Member of the Victorian Legislative Council
- In office August 1886 – March 1901
- Preceded by: James Graham
- Succeeded by: Edmund Smith
- Constituency: South Yarra

Member of the Victorian Legislative Assembly
- In office May 1874 – February 1883
- Preceded by: John MacGregor
- Succeeded by: James Shackell
- Constituency: Rodney

Personal details
- Born: 21 August 1832 Big Brook, Nova Scotia, Canada
- Died: 30 July 1919 (aged 86) Melbourne, Victoria, Australia
- Party: Protectionist (1901–06) Anti-Socialist (1906–09) Liberal (1909–13)
- Spouses: ; Margaret Bolger ​ ​(m. 1865⁠–⁠1880)​ ; Anne Collins ​(m. 1885)​
- Children: 5, inc. Neville and Simon Jr.
- Relatives: Robert Collins (brother-in-law) Malcolm Fraser (grandson)
- Occupation: Contractor, grazier

= Simon Fraser (Australian politician) =

Australian politician (1832–1919)

Sir Simon Fraser (21 August 1832 – 30 July 1919) was a Canadian-Australian businessman, pastoralist, and politician. He was a Senator for Victoria from 1901 to 1913, having previously been a member of the colonial Parliament of Victoria.

==Early life==
Fraser was born on 21 August 1832 in Big Brook (now known as Lorne), a small rural township in Pictou County, Nova Scotia, Canada. He was the youngest son of Jane (née Fraser) and William Fraser. His parents shared the same surname, although no familial connection has been noted between the two. Fraser's father was born in Beauly, Inverness-shire, Scotland, and claimed descent from Clan Fraser of Lovat. He arrived in Nova Scotia in 1801, as a small child.

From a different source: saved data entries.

(** * Buffer: the growable byte buffer of the WebServer (code/buffer/buffer.cpp)

    A shallow embedding of [class Buffer] and the proofs of its cursor
    discipline: the three regions of the storage, in-place compaction, growth,
    the scatter read from a descriptor and the full reset.

    Modelling conventions.
    - [size_t] is a 64-bit unsigned integer: a [Z] kept in [0, 2^64) with the
      wrap-around written out by [to_size_t].  [ssize_t] and [int] values are
      plain [Z].
    - [std::vector<char>] is a [list byte]; [resize] refuses a size above
      [vector_max_size] with [std::length_error], as the standard library does.
    - Pointers into the storage are offsets from [BeginPtr_()].
    - A call ends in one of four ways, see [outcome]: it returns, an [assert]
      fails (they are compiled in), [resize] throws, or memory outside an
      array is touched.  Forming the address of the first byte of an empty
      storage is the address computation it compiles to; that address is
      the null pointer, an empty storage having never been allocated.
    - What the kernel does on a descriptor is an input of the model. *)

From Stdlib Require Import ZArith Lia.
From Stdlib Require Import Strings.String Strings.Byte.
From stdpp Require Import base list.

Local Open Scope Z_scope.

(** ** Machine integers *)

Definition SIZE_MODULUS : Z := 18446744073709551616.       (* 2^64 *)
Definition vector_max_size : Z := 9223372036854775807.      (* PTRDIFF_MAX = 2^63 - 1 *)
Definition SCRATCH_SIZE : Z := 65535.                       (* sizeof(buff) in ReadFd *)

Definition to_size_t (z : Z) : Z := z mod SIZE_MODULUS.

Definition is_size_t (z : Z) : Prop := 0 <= z < SIZE_MODULUS.

(** ** Outcomes of a call *)

Inductive outcome (A : Type) : Type :=
| Ok (a : A)
| AssertFail        (* an assert() did not hold: abort() *)
| LengthError       (* std::length_error thrown by vector::resize *)
| Undefined.        (* bytes outside an array were read or written *)

Arguments Ok {A} a.
Arguments AssertFail {A}.
Arguments LengthError {A}.
Arguments Undefined {A}.
Lemma trimStartLoop_run fuel : forall s,
  exists ws, Forall (fun w => In w whiteSpace) ws
             /\ s = joinAll ws ++ trimStartLoop fuel s.
Proof.
  induction fuel as [|fuel IH]; intros s; cbn [trimStartLoop].
  - exists []. now split.
  - destruct (dropOneOf whiteSpace s) as [r|] eqn:E; [|exists []; now split].
    destruct (dropOneOf_append _ _ _ E) as [p [Hp Hs]].
    destruct (IH r) as [ws [Hws Hr]].
    exists (p :: ws). split; [now constructor|].
    cbn [joinAll]. now rewrite append_assoc, <- Hr.
Qed.

Lemma trimEnd_empty s : trimEnd s = "" -> isWhiteSpaceOnly s = true.
Proof.
  destruct s as [|c s]; [reflexivity|]. cbn [trimEnd].
  now destruct (isWhiteSpaceOnly (String c s)).
Qed.

(** [trim] empties exactly the texts made of white space characters. *)
Lemma trim_empty_iff s : trim s = "" <-> whiteSpaceRun s.
Proof.
  split.
  - intros H. unfold trim in H. apply trimEnd_empty in H.
    unfold isWhiteSpaceOnly in H. apply String.eqb_eq in H.
    rewrite (trimStart_fixed _ (trimStart_done s)) in H.
    destruct (trimStartLoop_run (String.length s) s) as [ws [Hws Hs]].
    fold (trimStart s) in Hs. rewrite H, append_empty_r in Hs.
    now exists ws.
  - intros [ws [Hws ->]]. unfold trim. now rewrite (trimStart_joinAll _ Hws).
Qed.

End BlankInput.
(** * corsika_span_demo: a shallow embedding of the ParticleSpan demonstrator

    The development follows [span_demo.cpp] (the extended demo with the
    identity tag, position and time fields).  Scalars are IEEE-754 values:
    [float] is binary32, [double] is binary64, both carried by the Standard
    Library's [spec_float] with the operations instantiated at the format's
    precision.  The C++ usual arithmetic conversions are written out: an
    expression mixing [float] and a [double] literal is evaluated in
    [double] and rounded once when it is stored back, while an Eigen array
    of [float] converts a [double] scalar operand to [float] and evaluates
    every coefficient in [float].

    Every operation rounds to nearest, ties to even, and is evaluated in
    the format of its operands, as the language defines it; the
    value-changing optimisations the build enables are not part of the
    source and are not modelled.

    The two logarithms ([std::log] on [double], and the [float] logarithm
    Eigen calls per coefficient) come from the C library; they are the
    members of the class [Libm]. *)

From Stdlib Require Import ZArith Lia Bool.
From Stdlib Require Import Floats.SpecFloat.
From stdpp Require Import base list.
(** A turn of the loop on the end-to-end example: one ledger closed at 1000,
    one matching payment.  The row and then the checkpoint are committed, and
    the loop carries on with the next name. *)
Example main_cycle_end_to_end :
  let env := with_checkpoint "004c937f"
               (scripted [] [{| header_ledgerSeq := 100; closeTime := 1000 |}]
                         [example_entry "KIN"]) in
  let run := main_cycle (example_config "KIN" 2) env "004c93bf" fresh_world in
  fst run = Ok "004c93ff"
  /\ durable (snd run)
     = ["INSERT INTO payments VALUES ('GSOURCE','GDEST',1500,NULL,'abcd',to_timestamp(1000));";
        "UPDATE lastfile SET name = '004c93bf'"]
  /\ pending (snd run) = []
  /\ stored_checkpoint env (durable fresh_world) = Some "004c937f"
  /\ stored_checkpoint env (durable (snd run)) = Some "004c93bf".
Proof. vm_compute. repeat split; reflexivity. Qed.

(** The same file against a database that refuses the UPDATE: the insert
    was sent, nothing is committed, the checkpoint stays. *)
Example write_to_postgres_update_refused :
  let env := with_checkpoint "004c937f" (refusing "UPDATE" [] [example_entry "KIN"]) in
  let run := write_to_postgres (example_config "KIN" 2) env
               [example_entry "KIN"] {[ 100 := 1000 ]} "004c93bf" fresh_world in
  fst run = Raise (DatabaseError "UPDATE lastfile SET name = '004c93bf'")
  /\ pending (snd run)
     = ["INSERT INTO payments VALUES ('GSOURCE','GDEST',1500,NULL,'abcd',to_timestamp(1000));"]
  /\ durable (snd run) = []
  /\ stored_checkpoint env (durable (process_exit (snd run))) = Some "004c937f".
Proof. vm_compute. repeat split; reflexivity. Qed.

(** On a [lastfile] table without a row the UPDATE stores nothing. *)
Example write_to_postgres_empty_table :
  let env := scripted [] [] [example_entry "KIN"] in
  let run := write_to_postgres (example_config "KIN" 2) env
               [example_entry "KIN"] {[ 100 := 1000 ]} "004c93bf" fresh_world in
  fst run = Ok tt /\ stored_checkpoint env (durable (snd run)) = None.
Proof. vm_compute. split; reflexivity. Qed.

(** ** Further runs *)

(** A ClientError whose code is not a number ends the fetch on the spot:
    [int] raises ValueError inside the handler, before any retry. *)
Example download_file_code_not_a_number :
  let run := download_file (example_config "KIN" 1)
               (scripted [Failed (ClientError "NoSuchKey"); Downloaded] [] [])
               "ledger-004c93bf" fresh_world in
  fst run = Raise ValueError /\ s3_requests (trace (snd run)) = 1%nat.
Proof. vm_compute. split; reflexivity. Qed.

(** A failure that is no ClientError is not caught at all. *)
Example download_file_other_failure :
  let run := download_file (example_config "KIN" 3)
               (scripted [Failed EndpointConnectionError; Downloaded] [] [])
               "ledger-004c93bf" fresh_world in
  fst run = Raise EndpointConnectionError /\ s3_requests (trace (snd run)) = 1%nat.
Proof. vm_compute. split; reflexivity. Qed.
(* ===== verification/_CoqProject ===== *)
-Q . S2P
Prelude.v
Command.v
Worker.v
BucketWorker.v
Certifier.v
Tracker.v
Peer.v
Runs.v
Quorum.v
Pbft.v
PbftSafety.v
PbftView.v
Wire.v
PbftProps.v
RuntimeProps.v
MirBft.v
MirProps.v
MinBft.v
MinProps.v
ChainHotstuff.v
HotstuffSafety.v
HotstuffProps.v
Dispel.v
DispelSafety.v
DispelEnds.v
DispelProps.v
Rcc.v
RccProps.v
Sbft.v
SbftSafety.v
SbftProps.v
Dqpbft.v
DqpbftSafety.v
DqpbftDeliver.v
DqpbftProps.v
Signer.v
Duobft.v
DuobftSafety.v
DuobftProps.v
GoSort.v
Trinx.v
Hybster.v
HybsterSafety.v
HybsterProps.v
Network.v
Prime.v
PrimeSafety.v
PrimeEnds.v
PrimeProps.v
ChainDuo.v
ChainDuoSafety.v
ChainDuoLeader.v
ChainDuoNet.v
ChainDuoEnds.v
ChainDuoProps.v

According to Fraser, his mother spoke fluent Canadian Gaelic and one of his grandfathers spoke "very little English". In 1906, he became the inaugural patron of the Gaelic Society of Victoria, an organisation devoted to keeping the Scottish Gaelic language and customs alive in Australia. In an address to the society, he said that he could speak only a few sentences of Gaelic, but that he could still understand most conversations.

In 1839, when Fraser was seven years old, his father was killed in a sawmilling accident. He began working on the family farm at a young age, and received limited formal schooling. Attracted by the Victorian gold rush, he immigrated to Australia at the age of 21, arriving in Melbourne in 1853. He immediately went to the goldfields at Bendigo, where he turned a profit selling supplies to miners.

==Business career==
In 1855, Fraser moved to Melbourne and opened a store on Elizabeth Street, where he engaged in horse trading and imported produce from Sydney. He later expanded into construction and began tendering for government road, bridge and railway contracts. His business partners included Jenkin Collier and William McCulloch.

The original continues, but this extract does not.